これは他国から秘密裏にエメロードに入ってきているらしく、当然違法輸入。しかも内容は認可の降りていない麻薬、とあって、税関も警備部麻薬課もずっと調査を続けている件だ。
「他部署がそこまで頑張って調べているのに、ここで簡単に見つかるものかしら」
セシアは、グラスで口元を隠して疑問を口にする。
「あの方が仰ってただろう。夜会に違和感なく潜入する伝手がない、と。この辺りはまだ彼らは調査出来ていないんだろう」
「……麻薬なんて、貴族ぐらいお金と暇と持て余してないと買えないんだから、真っ先に調査すべき場所だと思うけど……」
フェリクスの言葉にセシアが繋げると、彼もそれには同意する。
「初動調査の遅れは、港の方を調べていれば犯人に突き当たると踏んだことにあるだろうな。おかげで、俺達に手柄をたてるチャンスが巡ってきた」
野心家らしいセリフが聞こえて、セシアはつい無表情になる。
第二王子直属の捜査部署、執行官だなんて御大層な名前をもらってはいるが、この半年という短いながらも濃厚な時間を過ごしたおかげで、セシアは痛感している。
この部署は、本当に出世に向かない。
手柄は常に別の部署に進呈するし、なのに先発隊として潜入することが多いので危険は付き纏うし、経理監査部としては禄に機能していないので、同じ監査部の一課からは睨まれる。

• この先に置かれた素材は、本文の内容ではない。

(** Three agents; agent 2 has a wakeup waiting at 100. *)
Definition fan_kernel : @Kernel.t nat unit :=
  Kernel.mkKernel [(100, (2%nat, Kernel.WAKEUP, None))]
                  (Some 0) 1000 [0; 0; 0] [1; 1; 1]
                  [[1; 1; 1]; [1; 1; 1]; [1; 1; 1]] 0 0 [tt; tt; tt] [].

(** The two messages of agent 2, in the order they were put into the queue. *)
Definition to_agent_1 : @Kernel.Entry nat := (102, (1%nat, Kernel.MESSAGE, Some 11%nat)).
Definition to_agent_0 : @Kernel.Entry nat := (102, (0%nat, Kernel.MESSAGE, Some 10%nat)).
Definition fan_queue : @Kernel.Queue nat := [to_agent_1; to_agent_0].

(** The three agents inside the wakeup of agent 2 at 100, before it has asked
    anything of the kernel. *)
Definition fan_kernel_at_100 : @Kernel.t nat unit :=
  Kernel.mkKernel [] (Some 100) 1000 [0; 0; 100] [1; 1; 1]
                  [[1; 1; 1]; [1; 1; 1]; [1; 1; 1]] 0 0 [tt; tt; tt]
                  [Kernel.mkCall 2 Kernel.WAKEUP 100 None (Some 100) (Some 100)].

End Scenario.

(** * Facts about the order book *)

Module OrderBookFacts.
Import OrderBook.

Section Facts.

Variable fl : Floats.

Local Abbreviation prettyPrint := (OrderBook.prettyPrint fl).
Local Abbreviation handleLimitOrder := (OrderBook.handleLimitOrder fl).
Local Abbreviation after_loop := (OrderBook.after_loop fl).
Local Abbreviation new_last_trade := (OrderBook.new_last_trade fl).
Local Abbreviation log_best := (OrderBook.log_best fl).
Local Abbreviation reachable := (OrderBook.reachable fl).
Local Abbreviation printable := (OrderBook.printable fl).
Local Abbreviation loggable := (OrderBook.loggable fl).

Lemma opp_side_set_opp b order s : opp_side (set_opp_side b order s) order = s.
Proof. unfold opp_side, set_opp_side. destruct (is_buy_order order); reflexivity. Qed.

Lemma own_side_set_opp b order s : own_side (set_opp_side b order s) order = own_side b order.
Proof. unfold own_side, set_opp_side. destruct (is_buy_order order); reflexivity. Qed.

Lemma own_side_set_own b order s : own_side (set_own_side b order s) order = s.
Proof. unfold own_side, set_own_side. destruct (is_buy_order order); reflexivity. Qed.

Lemma opp_side_set_own b order s : opp_side (set_own_side b order s) order = opp_side b order.
Proof. unfold opp_side, set_own_side. destruct (is_buy_order order); reflexivity. Qed.

(** [executeOrder] only ever hits the head of the best opposite level. *)
Lemma executeOrder_head b order :
  executeOrder b order =
  match opp_side b order with
  | [] => Ok (None, b)
  | [] :: _ => Raise IndexError
  | (o0 :: tl) :: rest =>
      if isMatch order o0 then
        if quantity o0 <=? quantity order then
          Ok (Some (set_fill_price o0 (Some (limit_price o0))),
              set_opp_side b order (match tl with [] => rest | _ => tl :: rest end))
        else
          Ok (Some (set_fill_price (set_quantity o0 (quantity order)) (Some (limit_price o0))),
              set_opp_side b order ((set_quantity o0 (quantity o0 - quantity order) :: tl) :: rest))
      else Ok (None, b)
  end.
Proof.
  unfold executeOrder.
  destruct (opp_side b order) as [|[|o0 tl] rest]; try reflexivity.
  simpl. destruct (isMatch order o0); simpl; [|reflexivity].
  destruct (quantity o0 <=? quantity order); reflexivity.
Qed.

(** Side and price tests, read as propositions. *)
Lemma isMatch_true order o :
  is_buy_order o = negb (is_buy_order order) ->
  isMatch order o = true <->
  (if is_buy_order order then limit_price o <= limit_price order
   else limit_price order <= limit_price o).
Proof.
  unfold isMatch. intros ->.
  destruct (is_buy_order order); simpl;
    destruct (Z.leb_spec0 (limit_price o) (limit_price order));
    destruct (Z.leb_spec0 (limit_price order) (limit_price o));
    simpl; split; intros; (lia || congruence).
Qed.

Lemma isBetterPrice_true buy order o :
  is_buy_order order = buy -> is_buy_order o = buy ->
  isBetterPrice order o = true <-> better buy (limit_price order) (limit_price o).
Proof.
  unfold isBetterPrice, better. intros <- ->.
  destruct (is_buy_order order); simpl;
    destruct (Z.ltb_spec0 (limit_price o) (limit_price order));
    destruct (Z.ltb_spec0 (limit_price order) (limit_price o));
    simpl; split; intros; (lia || congruence).
Qed.

Lemma isEqualPrice_true order o :
  isEqualPrice order o = true <-> limit_price order = limit_price o.
Proof. unfold isEqualPrice. apply Z.eqb_eq. Qed.

Lemma better_trans buy p q r : better buy p q -> better buy q r -> better buy p r.
Proof. unfold better. destruct buy; lia. Qed.

Lemma better_irrefl buy p : ~ better buy p p.
Proof. unfold better. destruct buy; lia. Qed.

Lemma better_total buy p q : better buy p q \/ p = q \/ better buy q p.
Proof. unfold better. destruct buy; lia. Qed.

(** *** Levels and sides stay well formed *)

Lemma level_ok_cons buy o tl :
  level_ok buy (o :: tl) ->
  order_ok buy (limit_price o) o /\ Forall (order_ok buy (limit_price o)) tl.
Proof. intros [_ H]. simpl in H. apply Forall_cons_1 in H. exact H. Qed.
(** [%d] prints digits, after a minus sign for a negative number. *)
Definition is_decimal_char (c : ascii) : bool :=
  occurs c "-0123456789".

Fixpoint all_chars (f : ascii → bool) (s : string) : bool :=
  match s with
  | EmptyString => true
  | String c s' => f c && all_chars f s'
  end.

(** *** The clauses of a generated query

    The describe builders put every clause on a line of its own, so a
    clause is the text between two line-leading keywords. *)

Fixpoint drop_chars (n : nat) (s : string) : string :=
  match n, s with
  | S n', String _ s' => drop_chars n' s'
  | _, _ => s
  end.

(** The text after the first occurrence of [pat]. *)
Fixpoint after_first (pat s : string) : option string :=
  if strings.HasPrefix s pat then Some (drop_chars (String.length pat) s)
  else match s with
       | EmptyString => None
       | String _ s' => after_first pat s'
       end.

(** The text before the first occurrence of [pat]; all of [s] without one. *)
Fixpoint before_first (pat s : string) : string :=
  if strings.HasPrefix s pat then EmptyString
  else match s with
       | EmptyString => EmptyString
       | String c s' => String c (before_first pat s')
       end.

(** The text after the last occurrence of [pat]. *)
Fixpoint after_last (pat s : string) : option string :=
  match s with
  | EmptyString => None
  | String _ s' =>
      match after_last pat s' with
      | Some rest => Some rest
      | None =>
          if strings.HasPrefix s pat
          then Some (drop_chars (String.length pat) s) else None
      end
  end.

何でも屋、雑用係、閑職。ある意味出世や手柄から一番遠い部署なのだ。
「…………まぁ、夢みるのは自由だしね」
教えてあげようと何度もしたのだが、フェリクスはセシアのことを、”女を使って殿下に取り入った女狐”のように考えているらしく、ちっとも話を聞こうとしないのだ。
セシアとて聖人君子ではないので、何度も説明しようとして拒否されては、それ以上頑張ってやる気も失せる。
彼女も最初からこの部署がどういう場所か知っていて配属されたわけでないし、その内フェリクスも自分で事実を知るだろう、と今は放置していた。
「少し離れてお互い情報収集するか」
手柄をたてたいフェリクスは、今回の件に関してとても積極的だ。
セシアとしては、麻薬取引がされているかもしれない場所で離れて動くのは危険だと感じる。
「危険があるかもしれないから、あまり離れない方がいいと思う……けど」
「こんなに人がいるのに、か?お前は女だから、怖いのか。なら、この辺りでウロウロしていればいい、俺は少し嗅ぎまわってくる」
女だから、は余計だと感じたが、実際元騎士のフェリクスならば、何か揉め事が起こっても自力で鎮圧出来そうだ。ただし、この場合力技で解決してしまって良いものか。
「キース先輩に一応言った方が」
「すぐ戻る」
この会場には他の課員も変装して潜入している、誰かに指示を仰ごうとセシアは提案したが、フェリクスは笑ってさっさと人混みの中に紛れてしまった。
「嘘ー……」
セシアは呆然と呟く。
仮面舞踏会なので、ダンスよりも皆普段出来ないような刺激的なお喋りの方に夢中だ。
一人でぼう、と立っていては目立つので、セシアは慌てて傍の女性達の輪に参加しているフリをした。
皆仮面をつけているので、知らない女が一人混じっていても注目されないのは、助かる。
「そういえば、アクトン侯爵令嬢って最近見かけませんわね」
「あら、エイミー様なら従僕と駆け落ちしたって専らの噂ですわよ」
「従僕と駆け落ちだなんて、本当にロマンチックですこと。わたくしには無理ですわ」
「本当に」
ほほほ、とさざめくように上品な悪意の笑い声が、下品に響く。
セシアは、ハズレの輪に入ってしまったな、と内心で舌を出すが、参加した早々出て行ってはさすがに怪しい。
「エイミー様ってでも、少し前までマーカス王子に夢中じゃなかった?」
そこで突然上司の名が出てきて、セシアは気付かれないように表情を引き締める。
国民に大人気の第二王子の話題は、どこで出てもおかしくはない。